I recently started working out (beyond twice weekly yoga on the floor in my apartment) and one of the things I like best about it is that it breaks me out of my peer group bubble and foists me into a broader cross-section of the community. In particular, I love the older ladies who hit the gym on the regular, riding the stationary bikes while reading a magazine, taking the Gentle Hatha Yoga classes, and gossiping in the hot tub.
Do the old ladies in the pool sometimes clutter up the Medium and Fast lanes, bobbing around with their pool noodles? Sure. Are they a bit slow on the uptake when it comes to closing the steam room door? Of course. Have I heard complaints about these old ladies – with all of the time in the world – failing to sign up for or hogging the machines? You bet. But I still love them.

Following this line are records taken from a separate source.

(* ===== verification/Gpt.v ===== *)
(** * GUID partition tables: [src/gpt/gpt.h] and [src/gpt/gpt.c]

    The on-disk structs are packed layouts; [GPTGenerate] writes a protective
    MBR, the partition entry array and the two GPT headers into the image, and
    [GPTParse] reads them back. *)
From Stdlib Require Import ZArith Lia.
From stdpp Require Import base tactics list numbers list_numbers strings.
From S2P Require Import Prelude Memory Endian Crc32.
Open Scope Z_scope.

(** ** Data *)

Definition GPT_SECTOR_SIZE : Z := 512.
Definition BLOCK_SIZE : Z := GPT_SECTOR_SIZE.
Definition GPT_SIGNATURE : Z := 0xAA55.
Definition UINT32_MAX : Z := 0xFFFFFFFF.
Definition EINVAL : Z := 22.
Definition ENOMEM : Z := 12.

Record GUID : Type := MkGUID {
  timeLow : Z; timeMid : Z; timeHigh : Z; clockSeqHigh : Z; clockSeqLow : Z; node : list Z }.

(** A null-terminated name is the list of its bytes; [None] is a null pointer. *)
Record PartitionConfig : Type := MkPart {
  partType : GUID; partId : GUID; name : option (list Z); volume : Z; startLBA : Z }.

(** The buffer [buf] of the C struct is the image the commands run on; [None]
    stands for the null array [partitions]. *)
Record GPTConfig : Type := MkGPT {
  gvolume : Z; numPart : Z; partitions : option (list PartitionConfig); diskId : GUID }.

Definition set_startLBA (cp : PartitionConfig) (s : Z) : PartitionConfig :=
  MkPart (partType cp) (partId cp) (name cp) (volume cp) s.
Definition set_partitions (c : GPTConfig) (n : Z) (ps : option (list PartitionConfig)) : GPTConfig :=
  MkGPT (gvolume c) n ps (diskId c).

Open Scope string_scope.
Definition PartitionRecord : layout :=
  [("bootIndicator", 1); ("startCHS", 3); ("osType", 1); ("endCHS", 3);
   ("startLBA", 4); ("sizeInLBA", 4)].

Definition MBR : layout :=
  [("bootCode", 440); ("rDiskSignature", 4); ("unknown", 2);
   ("records", 4 * sizeof PartitionRecord); ("signature", 2); ("reserved", 0)].

Definition GPTHeader : layout :=
  [("signature", 8); ("revision", 4); ("headerSize", 4); ("headerCRC32", 4); ("reserved", 4);
   ("thisLBA", 8); ("alternateLBA", 8); ("firstUsableLBA", 8); ("lastUsableLBA", 8);
   ("diskID", 16); ("startEntryArray", 8); ("numEntries", 4); ("sizeEntryArray", 4);
   ("crc32EntryArray", 4)].

Definition PartitionEntry : layout :=
  [("partType", 16); ("partId", 16); ("startLBA", 8); ("endLBA", 8); ("attrs", 8);
   ("partitionName", 72); ("reserved", 0)].

Definition GUID_layout : layout :=
  [("timeLow", 4); ("timeMid", 2); ("timeHigh", 2); ("clockSeqHigh", 1); ("clockSeqLow", 1);
   ("node", 6)].
Close Scope string_scope.

(** Constants of [gpt.c]. *)
Definition EFI_SYSTEM_PARTITION : GUID :=
  MkGUID 0xc12a7328 0xf81f 0x11d2 0xba 0x4b [0x00; 0xa0; 0xc9; 0x3e; 0xc9; 0x3b].
Definition PARTITION_WITH_LEGACY_MBR : GUID :=
  MkGUID 0x024dee41 0x33e7 0x11d3 0x9d 0x69 [0x00; 0x08; 0xc7; 0x81; 0xf3; 0x9f].
Definition myDiskID : GUID :=
  MkGUID 0x9e8d8d40 0xe4d1 0x3547 0xad 0x9e [0x86; 0x52; 0x3f; 0x5e; 0x2f; 0x4a].

(** The string literal written into the headers. *)
Definition EFI_PART : list Z := [69; 70; 73; 32; 80; 65; 82; 84].

Definition getSector (sector : Z) : Z := sector * BLOCK_SIZE.

Section WithHost.
Context {host : Host}.

(** Object representation of a [struct GUID]. *)
Definition guid_bytes (g : GUID) : list Z :=
  native 4 (timeLow g) ++ native 2 (timeMid g) ++ native 2 (timeHigh g)
  ++ [clockSeqHigh g; clockSeqLow g] ++ node g.

Definition guid_of_bytes (bs : list Z) : GUID :=
  MkGUID (of_native (take 4 bs)) (of_native (take 2 (drop 4 bs))) (of_native (take 2 (drop 6 bs)))
         (nth 8 bs 0) (nth 9 bs 0) (take 6 (drop 10 bs)).

(** ** [createProtectGPT] *)

Definition createProtectGPT (mbr blockSize nBlock : Z) : cmd image unit :=
  memset mbr 0 (sizeof MBR) ;;
  put_native MBR mbr "signature" GPT_SIGNATURE ;;
  put_native MBR mbr "rDiskSignature" 0 ;;
  put_native MBR mbr "unknown" 0 ;;
  let record := mbr + offsetof MBR "records" in
  put_native PartitionRecord record "bootIndicator" 0x80 ;;
  store_bytes (record + offsetof PartitionRecord "startCHS") (take 3 (native 4 0x000200)) ;;
  put_native PartitionRecord record "osType" 0xEE ;;
  let end_ := u32 (u64 (blockSize * nBlock)) in
  let end_ := if end_ >? 0xFFFFFF then 0xFFFFFF else end_ in
  store_bytes (record + offsetof PartitionRecord "endCHS") (take 3 (native 4 end_)) ;;
  put_native PartitionRecord record "startLBA" 1 ;;
  put_native PartitionRecord record "sizeInLBA"
    (if nBlock >=? UINT32_MAX then UINT32_MAX else u32 (u64 (nBlock - 1))).

(** ** [GPTGenerate] *)

Definition writePartitionName (entry : Z) (nm : list Z) : cmd image unit :=
  c_foreach nm 0 (fun i ch =>
    store_bytes (entry + offsetof PartitionEntry "partitionName" + 2 * i) [ch] ;;
    store_bytes (entry + offsetof PartitionEntry "partitionName" + 2 * i + 1) [0]).

(** The allocation loop; [n] bounds the iterations left. *)
Fixpoint alloc_loop (n : nat) (ret : Z) (cps : list PartitionConfig) (start remains : Z)
    : cmd image (Z * list PartitionConfig * Z) :=
  match n with
  | O => mret (ret, cps, start)
  | S n' =>
      cp ← c_deref (cps !! Z.to_nat ret);
      if remains <? volume cp then mret (ret, cps, start)
      else alloc_loop n' (ret + 1) (<[Z.to_nat ret := set_startLBA cp start]> cps)
             (u64 (start + volume cp)) (u64 (remains - volume cp))
  end.

(** The body of the loop that writes the entry array. *)
Definition write_entry (cps : list PartitionConfig) (nSectorForArray i : Z) : cmd image unit :=
  let entry := getSector 2 + sizeof PartitionEntry * i in
  cp ← c_deref (cps !! Z.to_nat i);
  memset entry 0 (nSectorForArray * BLOCK_SIZE) ;;
  put PartitionEntry entry "startLBA" (startLBA cp) ;;
  put PartitionEntry entry "endLBA" (u64 (startLBA cp + volume cp - 1)) ;;
  put PartitionEntry entry "attrs" (Z.lor (Z.shiftl 1 2) (Z.shiftl 1 0)) ;;
  store_bytes (entry + offsetof PartitionEntry "partId") (guid_bytes (partId cp)) ;;
  store_bytes (entry + offsetof PartitionEntry "partType") (guid_bytes (partType cp)) ;;
  nm ← c_deref (name cp);
  writePartitionName entry nm.

Definition write_headers (nBlock start nPartition entryArrayCRC : Z) (diskId : GUID) : cmd image unit :=
  let lba1 := getSector 1 in
  let last := getSector (nBlock - 1) in
  memset lba1 0 (sizeof GPTHeader) ;;
  memset last 0 (sizeof GPTHeader) ;;
  store_bytes (lba1 + offsetof GPTHeader "signature") EFI_PART ;;
  put GPTHeader lba1 "revision" 0x00010000 ;;
  put GPTHeader lba1 "headerSize" (sizeof GPTHeader) ;;
  put GPTHeader lba1 "reserved" 0 ;;
  put GPTHeader lba1 "thisLBA" 1 ;;
  put GPTHeader lba1 "alternateLBA" (u64 (nBlock - 1)) ;;
  put GPTHeader lba1 "firstUsableLBA" start ;;
  put GPTHeader lba1 "lastUsableLBA" (u64 (nBlock - 2)) ;;
  store_bytes (lba1 + offsetof GPTHeader "diskID") (guid_bytes diskId) ;;
  put GPTHeader lba1 "startEntryArray" 2 ;;
  put GPTHeader lba1 "numEntries" nPartition ;;
  put GPTHeader lba1 "sizeEntryArray" (sizeof PartitionEntry) ;;
  put GPTHeader lba1 "crc32EntryArray" entryArrayCRC ;;
  memcpy last lba1 (sizeof GPTHeader) ;;
  put GPTHeader last "thisLBA" (u64 (nBlock - 1)) ;;
  put GPTHeader last "alternateLBA" 1 ;;
  n1 ← get_native GPTHeader lba1 "headerSize";
  bs1 ← load_bytes lba1 n1;
  put GPTHeader lba1 "headerCRC32" (crc32 bs1) ;;
  n2 ← get_native GPTHeader lba1 "headerSize";
  bs2 ← load_bytes last n2;
  put GPTHeader last "headerCRC32" (crc32 bs2).

Definition GPTGenerate (config : GPTConfig) : cmd image (Z * GPTConfig) :=
  c_assert (sizeof GUID_layout =? 16) ;;
  c_assert (sizeof PartitionRecord =? 16) ;;
  c_assert (sizeof MBR =? 512) ;;
  c_assert (BLOCK_SIZE >=? 512) ;;
  c_assert (sizeof GPTHeader =? 92) ;;
  c_assert (sizeof GPTHeader <=? BLOCK_SIZE) ;;
  c_assert (sizeof PartitionEntry =? 128) ;;
  c_assert (BLOCK_SIZE mod sizeof PartitionEntry =? 0) ;;
  let nBlock := gvolume config in
  let nPartition := numPart config in
  let nEntryPerSector := BLOCK_SIZE / sizeof PartitionEntry in
  let nSectorForArray := u64 (nEntryPerSector - 1 + nPartition) / nEntryPerSector in
  let nSectorsForFS := u64 (nBlock - 4 - nSectorForArray) in
  if (nBlock <? u64 (4 + nSectorForArray)) || (nSectorForArray =? 0)
  then mret (0, config)
  else
    createProtectGPT 0 BLOCK_SIZE nBlock ;;
    cps ← c_deref (partitions config);
    '(ret, cps, start) ← alloc_loop (Z.to_nat (numPart config)) 0 cps
                           (u64 (2 + nSectorForArray)) nSectorsForFS;
    let nPartition := ret in
    c_for (Z.to_nat nPartition) 0 (write_entry cps nSectorForArray) ;;
    arr ← load_bytes (getSector 2) (sizeof PartitionEntry * nPartition);
    let entryArrayCRC := crc32 arr in
    write_headers nBlock start nPartition entryArrayCRC (diskId config) ;;
    mret (ret, set_partitions config (numPart config) (Some cps)).

(** ** [GPTParse] *)

(** [malloc n] succeeds when [alloc n] holds; [strdup] allocates the same way. *)
Variable alloc : Z -> bool.
Definition sizeof_PartitionConfig : Z := 56.

(** The name loop: [j] steps over the two-byte units of the 72-byte field. *)
Fixpoint read_name (n : nat) (entry j : Z) : cmd image (list Z) :=
  match n with
  | O => mret []
  | S n' =>
      ch ← load_bytes (entry + offsetof PartitionEntry "partitionName" + j) 1;
      if nth 0 ch 0 =? 0 then mret []
      else rest ← read_name n' entry (j + 2); mret (nth 0 ch 0 :: rest)
  end.

Definition parse_entry (entry : Z) : cmd image PartitionConfig :=
  ty ← load_bytes (entry + offsetof PartitionEntry "partType") 16;
  id ← load_bytes (entry + offsetof PartitionEntry "partId") 16;
  startLBA ← get PartitionEntry entry "startLBA";
  endLBA ← get PartitionEntry entry "endLBA";
  nm ← read_name 36 entry 0;
  mret (MkPart (guid_of_bytes ty) (guid_of_bytes id)
          (if alloc (Z.of_nat (length nm) + 1) then Some nm else None)
          (u64 (endLBA - startLBA + 1)) startLBA).

Fixpoint parse_entries (n : nat) (entryArray i : Z) : cmd image (list PartitionConfig) :=
  match n with
  | O => mret []
  | S n' =>
      cp ← parse_entry (entryArray + sizeof PartitionEntry * i);
      rest ← parse_entries n' entryArray (i + 1);
      mret (cp :: rest)
  end.

Definition GPTParse (config : GPTConfig) : cmd image (Z * GPTConfig) :=
  signature ← get MBR (getSector 0) "signature";
  if negb (signature =? GPT_SIGNATURE) then mret (EINVAL, config)
  else
    let gptHeader := getSector 1 in
    sig ← load_bytes (gptHeader + offsetof GPTHeader "signature") (sizeof_field GPTHeader "signature");
    if negb (bool_decide (sig = EFI_PART)) then mret (EINVAL, config)
    else
      numEntries ← get GPTHeader gptHeader "numEntries";
      startEntryArray ← get GPTHeader gptHeader "startEntryArray";
      if negb (alloc (u64 (sizeof_PartitionConfig * numEntries)))
      then mret (ENOMEM, set_partitions config numEntries None)
      else
        cps ← parse_entries (Z.to_nat numEntries) (u64 (getSector startEntryArray)) 0;
        mret (0, set_partitions config numEntries (Some cps)).
End WithHost.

While I often overhear women my age talk about improving their appearance and then picking apart every conceivable detail of their bodies, these older ladies seem so confident and so completely comfortable with their bodies. They talk about their kids and grandkids and husbands; they talk about where they’re going on vacation and what they’re reading; and they talk about their workouts not like they’re some necessary torture to conform to some imposed physical ideal, but one of the best parts of their day.

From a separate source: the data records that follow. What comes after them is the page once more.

(* ===== verification/GptSpec.v ===== *)
(** * Bytes written by the GUID partition table code

    Well-formed configurations, the specification of the partition allocation,
    and byte-exact descriptions of the MBR, of the entries and of the headers
    that the parts of [GPTGenerate] leave in the image. *)
From Stdlib Require Import ZArith Lia.
From stdpp Require Import base tactics list numbers list_numbers strings.
From S2P Require Import Prelude Memory Endian Crc32 Gpt.
Open Scope Z_scope.

(** ** Well-formed configurations *)

Definition guid_wf (g : GUID) : Prop :=
  is_u 32 (timeLow g) /\ is_u 16 (timeMid g) /\ is_u 16 (timeHigh g) /\
  is_byte (clockSeqHigh g) /\ is_byte (clockSeqLow g) /\
  length (node g) = 6%nat /\ Forall is_byte (node g).

(** A name as a C string: bytes other than the terminator. *)
Definition c_string (s : list Z) : Prop := Forall (fun c => 0 < c < 256) s.

(** A non-empty partition whose name fits the 36 units of its entry. *)
Definition part_wf (cp : PartitionConfig) : Prop :=
  guid_wf (partType cp) /\ guid_wf (partId cp) /\ 0 < volume cp < 2 ^ 64 /\
  exists nm, name cp = Some nm /\ c_string nm /\ (length nm <= 36)%nat.

Definition nSectorForArray (n : Z) : Z := (3 + n) / 4.

(** A configuration with its buffer: [partitions] has [numPart] elements and the
    buffer holds [gvolume] sectors. *)
Record config_wf (c : GPTConfig) (cps : list PartitionConfig) (m : image) : Prop := {
  cw_parts : partitions c = Some cps;
  cw_num : numPart c = Z.of_nat (length cps);
  cw_num_max : numPart c < 2 ^ 32;
  cw_each : Forall part_wf cps;
  cw_disk : guid_wf (diskId c);
  cw_volume : 0 <= gvolume c < 2 ^ 55;
  cw_buf : gvolume c * 512 <= isize m }.

(** ** Which partitions are created and where *)

(** The number of leading partitions that fit into [room] sectors. *)
Fixpoint fits (room : Z) (cps : list PartitionConfig) : nat :=
  match cps with
  | [] => O
  | cp :: cps' => if room <? volume cp then O else S (fits (room - volume cp) cps')
  end.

These ladies remind me that a commitment to health and exercise isn’t just something you do in the flush of youth, when you’re trying to seduce some dude or squeeze into a high-waisted bandage skirt in time for New Year’s Eve. It’s a lifelong commitment, and one that doesn’t have anything to do with a particular shape or size. It’s about making an effort, every day, to do something that makes your quality of life a little better and gives you a sense of accomplishment. And so seeing the old ladies at my gym makes me happy, and gives me hope that I’ll be there, swimming my lengths and taking a steam, for the long haul.